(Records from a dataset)
(** Of messages with one name, the last. *)
Definition last_named (l : list message_at) (m : message_at) : Prop := ∃ pre post,
  l = pre ++ m :: post ∧ ∀ m', m' ∈ post → local_name m' ≠ local_name m.

(** None of the imports at [deps] of [f] gives a message of [m]'s name. *)
Definition none_named (f : FileDescriptorProto) (deps : list Z) (m : message_at) : Prop := ∀ depIdx depFileName j m',
  depIdx ∈ deps → index (f_Dependency f) depIdx = Some depFileName → byName !! depFileName = Some j →
  visible j m' → local_name m' ≠ local_name m.

(** The message that file [i] has under its name: that of its last public import that gives
    one, before its own. *)
Inductive resolves : nat → message_at → Prop :=
| resolves_own i f m : files !! i = Some f → last_named (file_messages f) m → none_named f (f_PublicDependency f) m → resolves i m
| resolves_import i f pre depIdx post depFileName j m : files !! i = Some f → f_PublicDependency f = pre ++ depIdx :: post →
    index (f_Dependency f) depIdx = Some depFileName → byName !! depFileName = Some j → resolves j m →
    none_named f post m → resolves i m.

Lemma resolves_visible i m : resolves i m → visible i m.
Proof.
  induction 1 as [i f m Hf (pre & post & Hl & _) _|i f pre k post name j m Hf Hp Hn Hj _ IH _].
  - eapply visible_own; [done|]. rewrite Hl. apply elem_of_app. right. by left.
  - eapply visible_import; [|done]. exists f, k, name. split_and!; [done| |done..]. rewrite Hp. apply elem_of_app. right. by left.
Qed.

(** A definition for file [i]: of the message it has under the name, with the comments of
    its own place when no import gives another of that name. *)
Definition resolved (i : nat) (f : FileDescriptorProto) (n : string) (def : MessageDefinition) : Prop :=
  n = ProtoName (GetPackage f) def ∧ md_File def = i ∧
  ∃ m, resolves i m ∧ defines m def ∧ (none_named f (f_PublicDependency f) m → md_Comments def = commentsAtPath m.1.2 f).

(** The definitions of file [i]: these, for every name of what is visible. *)
Definition sound_defs (i : nat) (f : FileDescriptorProto) (defs : defs_map) : Prop := ∀ n def, defs !! n = Some def → resolved i f n def.

Definition complete_defs (i : nat) (f : FileDescriptorProto) (defs : defs_map) : Prop := ∀ m, visible i m →
  is_Some (defs !! qualified_name (GetPackage f) m).

Definition good_defs (i : nat) (r : option (defs_map * heap)) : Prop := ∃ f defs h,
  files !! i = Some f ∧ r = Some (defs, h) ∧ sound_defs i f defs ∧ complete_defs i f defs.

(** What the imports at [deps] give under a name: a definition for file [i] of the message
    of the last that has one. *)
Definition imported_def (i : nat) (f : FileDescriptorProto) (deps : list Z) (n : string) (def : MessageDefinition) : Prop :=
  ∃ pre depIdx post depFileName j m, deps = pre ++ depIdx :: post ∧
    index (f_Dependency f) depIdx = Some depFileName ∧ byName !! depFileName = Some j ∧ resolves j m ∧ defines m def ∧
    md_File def = i ∧ n = ProtoName (GetPackage f) def ∧ none_named f post m.

(** The definitions of one import, put among the others. *)
Lemma import_put_spec i f fj j h defs depDefs :
  sound_defs j fj depDefs → complete_defs j fj depDefs →
  let defs' := foldl (put_def (GetPackage f)) defs (import_def i fj h <$> (map_to_list depDefs).*2) in
  (∀ m, visible j m → is_Some (defs' !! qualified_name (GetPackage f) m)) ∧
  (∀ n def, defs' !! n = Some def →
     (defs !! n = Some def ∧ ∀ m, visible j m → qualified_name (GetPackage f) m ≠ n) ∨
     (∃ m, resolves j m ∧ defines m def ∧ md_File def = i ∧ n = ProtoName (GetPackage f) def)).
Proof.
  intros Hs Hc defs'. assert (Hin : ∀ m, visible j m → ∃ d, d ∈ import_def i fj h <$> (map_to_list depDefs).*2 ∧
    ProtoName (GetPackage f) d = qualified_name (GetPackage f) m).
  { intros m Hv. destruct (Hc m Hv) as [d Hd]. destruct (Hs _ _ Hd) as (Hn & _). exists (import_def i fj h d). split.
    - apply list_elem_of_fmap_2, list_elem_of_fmap. exists (qualified_name (GetPackage fj) m, d). split; [done|]. by apply elem_of_map_to_list.
    - symmetry. apply (qualified_ProtoName (GetPackage fj)). by rewrite Hn, !ProtoName_relative, import_relative. }
  split.
  - intros m (d & Hd & <-)%Hin. by apply put_defs_in.
  - intros n def [[Hl Hno]|(pre & post & Hl & -> & _)]%put_defs_lookup; [left|right].
    + split; [done|]. intros m (d & Hd & <-)%Hin. by apply Hno.
    + assert (Hd : def ∈ import_def i fj h <$> (map_to_list depDefs).*2) by (rewrite Hl; apply elem_of_app; right; by left).
      apply list_elem_of_fmap in Hd as (d & -> & ([n d'] & -> & Hd)%list_elem_of_fmap). apply elem_of_map_to_list in Hd.
      destruct (Hs n d' Hd) as (_ & _ & m & Hr & Hdef & _). exists m. split_and!; [done|by apply import_defines|done..].
Qed.

Lemma public_imports_spec rec i f deps defs h :
  files !! i = Some f →
  (∀ depIdx, depIdx ∈ deps → ∃ depFileName j, index (f_Dependency f) depIdx = Some depFileName ∧ byName !! depFileName = Some j ∧
     ∀ h, good_defs j (rec j h)) →
  ∃ defs' h', public_imports files byName rec i f deps defs h = Some (defs', h') ∧
    (∀ n, is_Some (defs !! n) → is_Some (defs' !! n)) ∧
    (∀ depIdx depFileName j m, depIdx ∈ deps → index (f_Dependency f) depIdx = Some depFileName → byName !! depFileName = Some j →
       visible j m → is_Some (defs' !! qualified_name (GetPackage f) m)) ∧
    (∀ n def, defs' !! n = Some def →
       (defs !! n = Some def ∧ ∀ m, n = qualified_name (GetPackage f) m → none_named f deps m) ∨ imported_def i f deps n def).
Proof.
  intros Hf. revert defs h. induction deps as [|depIdx deps IH]; intros defs h Hdeps.
  { exists defs, h. split_and!; [done..| |]; [by intros ? ? ? ? ?%elem_of_nil|]. left. split; [done|]. by intros m _ ? ? ? ? ?%elem_of_nil. }
  destruct (Hdeps depIdx) as (name & j & Hname & Hj & Hrec); [by left|].
  destruct (Hrec h) as (fj & depDefs & h' & Hfj & Hr & Hs & Hc). simpl. rewrite Hname. simpl. rewrite Hj. simpl. rewrite Hfj. simpl. rewrite Hr. simpl.
  destruct (import_put_spec i f fj j h' defs depDefs Hs Hc) as [Hput Hget].
  set (defs1 := foldl (put_def (GetPackage f)) defs _) in *.
  destruct (IH defs1 h') as (defs' & h'' & -> & Hmono & Hdone & Hin); [intros ? ?; apply Hdeps; by right|].
  exists defs', h''. split_and!; [done| | |].
  - intros n Hn. by apply Hmono, put_defs_mono.
  - intros k name' j' m [->|Hk]%elem_of_cons Hname' Hj' Hv; [|by eapply Hdone]. simplify_eq. by apply Hmono, Hput.
  - intros n def [[Hl Hno]|(pre & k & post & name' & j' & m & -> & Hrest)]%Hin; [|right; by exists (depIdx :: pre), k, post, name', j', m].
    apply Hget in Hl as [[Hl Hnoj]|(m & Hm & Hdef & Hfile & Hn)]; [left|right].
    + split; [done|]. intros m -> k name' j' m' [->|Hk]%elem_of_cons Hname' Hj' Hv; [|by eapply Hno].
      simplify_eq. rewrite <- (qualified_local (GetPackage f)). by apply Hnoj.
    + exists [], depIdx, deps, name, j, m. split_and!; try done. apply Hno. by rewrite Hn, (defines_name _ _ _ Hdef).
Qed.

Lemma own_defs_spec i f h : files !! i = Some f →
  let defs := foldl (put_def (GetPackage f)) ∅ (file_defs 0 (f_MessageType f) i f h).1 in
  (∀ m, m ∈ file_messages f → is_Some (defs !! qualified_name (GetPackage f) m)) ∧
  (∀ n def, defs !! n = Some def → n = ProtoName (GetPackage f) def ∧ ∃ m, last_named (file_messages f) m ∧ defines_in i f m def).
Proof.
  intros Hf defs. pose proof (file_defs_exact f i h) as Hd. split.
  - intros m [k Hk]%list_elem_of_lookup. destruct (Forall2_lookup_l _ _ _ _ _ Hd Hk) as (def & Hl & Hdef & _).
    rewrite <- (defines_name _ _ _ Hdef). apply put_defs_in. by eapply list_elem_of_lookup_2.
  - intros n def [[Hl _]|(pre & post & Hl & -> & Hno)]%put_defs_lookup; [done|]. split; [done|]. rewrite Hl in Hd.
    apply Forall2_app_inv_r in Hd as (mpre & mrest & Hpre & (m & mpost & Hm & Hpost & ->)%Forall2_cons_inv_r & Heq).
    exists m. split; [|done]. exists mpre, mpost. split; [done|]. intros m' [k Hk]%list_elem_of_lookup.
    destruct (Forall2_lookup_l _ _ _ _ _ Hpost Hk) as (d & Hd & Hdef & _). rewrite <- (qualified_local (GetPackage f)).
    rewrite <- (defines_name _ _ _ Hdef), <- (defines_name _ _ _ (proj1 Hm)). apply Hno. by eapply list_elem_of_lookup_2.
Qed.

Lemma messageDefsForFile_spec fuel i h : well_ordered → i < fuel → is_Some (files !! i) →
  good_defs i (messageDefsForFile files byName fuel i h).
Proof.
  intros Hwo. revert i h. induction fuel as [|fuel IH]; intros i h Hlt [f Hf]; [lia|].
  destruct (own_defs_spec i f h Hf) as [Hown Hs]. simpl. rewrite Hf. simpl.
  destruct (file_defs 0 (f_MessageType f) i f h) as [defs h1]. simpl in Hs, Hown.
  destruct (public_imports_spec (messageDefsForFile files byName fuel) i f (f_PublicDependency f) (foldl (put_def (GetPackage f)) ∅ defs) h1 Hf) as (defs' & h' & He & Hmono & Hdone & Hin).
  - intros depIdx Hin. destruct (Hwo i f depIdx Hf Hin) as (name & j & Hname & Hj & Hji). exists name, j. split_and!; [done..|].
    intros h2. apply IH; [lia|]. apply lookup_lt_is_Some. apply lookup_lt_Some in Hf. lia.
  - exists f, defs', h'. split_and!; [done|exact He| |].
    + intros n def [[(Hn & m & Hm & Hdef & Hfile & Hcm)%Hs Hno]|(pre & k & post & name & j & m & Hp & Hk & Hj & Hr & Hdef & Hfile & Hn & Hno)]%Hin.
      * split_and!; [done..|]. exists m. split_and!; [|done..]. eapply resolves_own; [done..|]. apply Hno. by rewrite Hn, (defines_name _ _ _ Hdef).
      * split_and!; [done..|]. exists m. split_and!; [by eapply resolves_import|done|]. intros Hnone. exfalso.
        apply (Hnone k name j m); [rewrite Hp; apply elem_of_app; right; by left|done|done|by apply resolves_visible|done].
    + intros m Hv. inversion Hv as [? f' ? Hf' Hm|? j ? (f' & depIdx & name & Hf' & Hk & Hname & Hj) Hvj]; subst.
      * rewrite Hf in Hf'. injection Hf' as <-. by apply Hmono, Hown.
      * rewrite Hf in Hf'. injection Hf' as <-. by eapply Hdone.
Qed.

YOUR ASSIGNMENT.
Taking the line with "- intros n def [[Hl Hno]|(pre & post" as the first and the line with "(∀ depIdx depFileName" as the last, retype that stretch of the data above exactly, with no other lines.

EXERCISE ANSWER.
  - intros n def [[Hl Hno]|(pre & post & Hl & -> & _)]%put_defs_lookup; [left|right].
    + split; [done|]. intros m (d & Hd & <-)%Hin. by apply Hno.
    + assert (Hd : def ∈ import_def i fj h <$> (map_to_list depDefs).*2) by (rewrite Hl; apply elem_of_app; right; by left).
      apply list_elem_of_fmap in Hd as (d & -> & ([n d'] & -> & Hd)%list_elem_of_fmap). apply elem_of_map_to_list in Hd.
      destruct (Hs n d' Hd) as (_ & _ & m & Hr & Hdef & _). exists m. split_and!; [done|by apply import_defines|done..].
Qed.

Lemma public_imports_spec rec i f deps defs h :
  files !! i = Some f →
  (∀ depIdx, depIdx ∈ deps → ∃ depFileName j, index (f_Dependency f) depIdx = Some depFileName ∧ byName !! depFileName = Some j ∧
     ∀ h, good_defs j (rec j h)) →
  ∃ defs' h', public_imports files byName rec i f deps defs h = Some (defs', h') ∧
    (∀ n, is_Some (defs !! n) → is_Some (defs' !! n)) ∧
    (∀ depIdx depFileName j m, depIdx ∈ deps → index (f_Dependency f) depIdx = Some depFileName → byName !! depFileName = Some j →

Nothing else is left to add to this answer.